Goal of the exercise. Beginning with the line below that contains "[] => Raise IndexError" and ending with the line that contains "notification and its", copy every line exactly. Copy nothing else.

Dataset records.
(** [stopword_files] is what [os.listdir(settings.STOPWORDS_DIR)]
    gives: the names, or the exception. *)
Definition get_available_languages (stopword_files : Res (list string))
  : Res (list string) :=
  stopword_files ← stopword_files;
  two_dig_codes ←
    mapM (fun f : string =>
            match Py.split "-" f with
            | _ :: second :: _ =>
                match Py.split "." second with
                | code :: _ => Ok code
                | [] => Raise IndexError
                end
            | _ => Raise IndexError
            end) stopword_files;
  if forallb (fun d => (String.length d =? 2)%nat) two_dig_codes
  then Ok (Py.sort two_dig_codes)
  else Raise AssertionError.

(** A Configuration object is the map of its instance attributes.  The
    class of the object is not among the sources: what it decides is
    a parameter.  For a name the class decides on, [hasattr] is what
    the class answers (True for a method, what the getter of a
    property makes of it) and assignment is what the class does (the
    setter of a property, the refusal of [__class__]): it may raise,
    and may write any attribute.  A name the class says nothing about
    is an attribute when the instance holds it, and assignment stores
    it there. *)
Abbreviation ConfigObj := (gmap string PyVal).

Class ConfigurationClass : Type := {
  class_hasattr : string -> option (ConfigObj -> Res bool);
  class_setattr : string -> option (ConfigObj -> PyVal -> ConfigObj * Res unit);
}.
(** What the rule prescribes for a sequence of such calls that starts with
    the timestamp [last]: [counts] are the notifications of each call and
    [final] is the timestamp that remains.  A call that is due sends one
    notification and its time becomes the timestamp; a call that is not due
    sends none and leaves the timestamp alone. *)
Fixpoint spec_debounce (last : option Float.t) (calls : list call)
         (counts : list nat) (final : option Float.t) : Prop :=
  match calls, counts with
  | [], [] => final = last
  | c :: calls', n :: counts' =>
      let minutes := email_min_interval_min (call_settings c) in
      (spec_due last (call_now c) minutes /\ n = 1%nat /\
       spec_debounce (Some (call_now c)) calls' counts' final)
      \/
      (~ spec_due last (call_now c) minutes /\ n = 0%nat /\
       spec_debounce last calls' counts' final)
  | _, _ => False
  end.

(** The calls of the debounce scenario: the same reading, settings and
    email configuration at the given times. *)
Definition calls_at (temperature : Float.t) (settings : AlarmSettings)
           (cfg : EmailConfig) (times : list Float.t) : list call :=
  map (fun now => {| call_now := now; call_temperature := temperature;
                     call_settings := settings;
                     call_email_config := cfg |}) times.

End Alarm.

(** ** protocol.py *)

Module Protocol.

(** *** The part of [re] that the pattern of [parse_temperature] uses *)

(** A pattern: a character class, a sequence, a greedy [?] and a greedy
    [+] over a character class. *)
Inductive regex : Type :=
| Class (p : codepoint -> bool)
| Cat (r1 r2 : regex)
| Opt (r : regex)
| Plus (p : codepoint -> bool).

(** Greedy [p+] followed by the continuation [k]: as many characters as
    possible first, one fewer on failure. *)
Fixpoint match_plus {R} (p : codepoint -> bool) (s : str)
         (k : str -> option R) : option R :=
  match s with
  | c :: s' =>
      if p c then
        match match_plus p s' k with
        | Some x => Some x
        | None => k s'
        end
      else None
  | [] => None
  end.

(** The backtracking matcher: [rmatch r s k] matches [r] at the start of
    [s] and hands what follows to [k], trying the alternatives in the
    order [re] tries them. *)
Fixpoint rmatch {R} (r : regex) (s : str) (k : str -> option R)
  : option R :=
  match r with
  | Class p =>
      match s with
      | c :: s' => if p c then k s' else None
      | [] => None
      end
  | Cat r1 r2 => rmatch r1 s (fun s1 => rmatch r2 s1 k)
  | Opt r1 =>
      match rmatch r1 s k with
      | Some x => Some x
      | None => k s
      end
  | Plus p => match_plus p s k
  end.

(** A match object: [m.start()] and [m.group(0)]. *)
Record Match : Type := { start : nat; group0 : str }.

(** [re.search]: the first position at which the pattern matches. *)
Fixpoint search_from (r : regex) (pos : nat) (s : str) : option Match :=
  match rmatch r s (@Some str) with
  | Some rest =>
      Some {| start := pos;
              group0 := firstn (List.length s - List.length rest) s |}
  | None =>
      match s with
      | [] => None
      | _ :: s' => search_from r (S pos) s'
      end
  end.

Definition search (r : regex) (s : str) : option Match := search_from r 0 s.

Section WithUnicode.
Variable ucd : unicode_db.

(** The value of a decimal digit: [\d] of a [str] pattern and [float]
    both accept every Unicode decimal digit. *)
Definition digit_value (c : codepoint) : option N :=
  if ((48 <=? c) && (c <=? 57))%N then Some (c - 48)%N
  else if (c <? 128)%N then None
  else decimal ucd c.

Definition is_digit (c : codepoint) : bool :=
  match digit_value c with Some _ => true | None => false end.

Definition is_sign (c : codepoint) : bool :=
  (c =? ord "-")%N || (c =? ord "+")%N.

Definition is_dot (c : codepoint) : bool := (c =? ord ".")%N.

Definition is_e (c : codepoint) : bool :=
  (c =? ord "e")%N || (c =? ord "E")%N.

(** [r"[-+]?\d+(?:\.\d+)?(?:[eE][-+]?\d+)?"], with its two groups
    [\.\d+] and [[eE][-+]?\d+] *)
Definition fraction_re : regex := Cat (Class is_dot) (Plus is_digit).

Definition exponent_re : regex :=
  Cat (Class is_e) (Cat (Opt (Class is_sign)) (Plus is_digit)).

Definition pattern : regex :=
  Cat (Opt (Class is_sign))
      (Cat (Plus is_digit) (Cat (Opt fraction_re) (Opt exponent_re))).

(** What the matcher still has to do after the digits of the exponent,
    of the fraction and of the integer part. *)
Definition k_exponent (s : str) : option str :=
  rmatch (Opt exponent_re) s (@Some str).

Definition k_fraction (s : str) : option str :=
  rmatch (Opt fraction_re) s k_exponent.

Definition k_digits (s : str) : option str :=
  match_plus is_digit s k_fraction.
(** X25: the three numeric checks run in the order timeout, retries, delay,
    each after the assignments before it: a negative retry delay raises
    with the new, valid timeout and maximum of retries already stored in the
    fetched job. *)
Theorem update_job_retry_delay_rejected (now : datetime) (job_id : Z)
    (job : Job.t) (timeout max_retries retry_delay : Z) :
  get_by_id job_id = inr (Some job) ->
  0 < timeout -> 0 <= max_retries -> retry_delay < 0 ->
  JobDomainService.update_job now job_id None None None None
    (Some timeout) (Some max_retries) (Some retry_delay)
  = (inl RetryDelayNegative,
     Some (Job.set_max_retries max_retries
             (Job.set_timeout_seconds timeout job))).
Proof.
  intros Hget Ht Hm Hr. unfold JobDomainService.update_job. rewrite Hget.
  unfold JobDomainService.update_fields. run_method.
  replace (timeout <=? 0) with false by (symmetry; apply Z.leb_gt; lia).
  simpl.
  replace (max_retries <? 0) with false by (symmetry; apply Z.ltb_ge; lia).
  simpl.
  replace (retry_delay <? 0) with true by (symmetry; apply Z.ltb_lt; lia).
  reflexivity.
Qed.

End UpdateFrame.

Lemma update_job_keeps_fixed_fields_witness :
  let repository := in_memory_repository [sample_job] in
  exists outcome job',
    @JobDomainService.update_job CronCalculator.croniter repository
      5000000 1 (Some "nightly-backup") (Some "invalid cron") (Some "nightly.sh")
      None (Some 0) None None
    = (outcome, Some job')
    /\ same_fixed_fields sample_job job'.
Proof.
  intro repository.
  apply (@update_job_keeps_fixed_fields CronCalculator.croniter repository
           5000000 1 sample_job).
  reflexivity.
Defined.

Lemma update_job_with_own_name_witness :
  let repository := in_memory_repository [sample_job] in
  @JobDomainService.update_job CronCalculator.croniter repository
    5000000 1 (Some "daily-backup") None None None None None None
  = (@update repository (Job.set_updated_at 5000000 sample_job),
     Some (Job.set_updated_at 5000000 sample_job)).
Proof.
  intro repository.
  apply (@update_job_with_own_name CronCalculator.croniter repository
           5000000 1 sample_job).
  reflexivity.
Defined.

Response.
                | [] => Raise IndexError
                end
            | _ => Raise IndexError
            end) stopword_files;
  if forallb (fun d => (String.length d =? 2)%nat) two_dig_codes
  then Ok (Py.sort two_dig_codes)
  else Raise AssertionError.

(** A Configuration object is the map of its instance attributes.  The
    class of the object is not among the sources: what it decides is
    a parameter.  For a name the class decides on, [hasattr] is what
    the class answers (True for a method, what the getter of a
    property makes of it) and assignment is what the class does (the
    setter of a property, the refusal of [__class__]): it may raise,
    and may write any attribute.  A name the class says nothing about
    is an attribute when the instance holds it, and assignment stores
    it there. *)
Abbreviation ConfigObj := (gmap string PyVal).

Class ConfigurationClass : Type := {
  class_hasattr : string -> option (ConfigObj -> Res bool);
  class_setattr : string -> option (ConfigObj -> PyVal -> ConfigObj * Res unit);
}.
(** What the rule prescribes for a sequence of such calls that starts with
    the timestamp [last]: [counts] are the notifications of each call and
    [final] is the timestamp that remains.  A call that is due sends one
    notification and its time becomes the timestamp; a call that is not due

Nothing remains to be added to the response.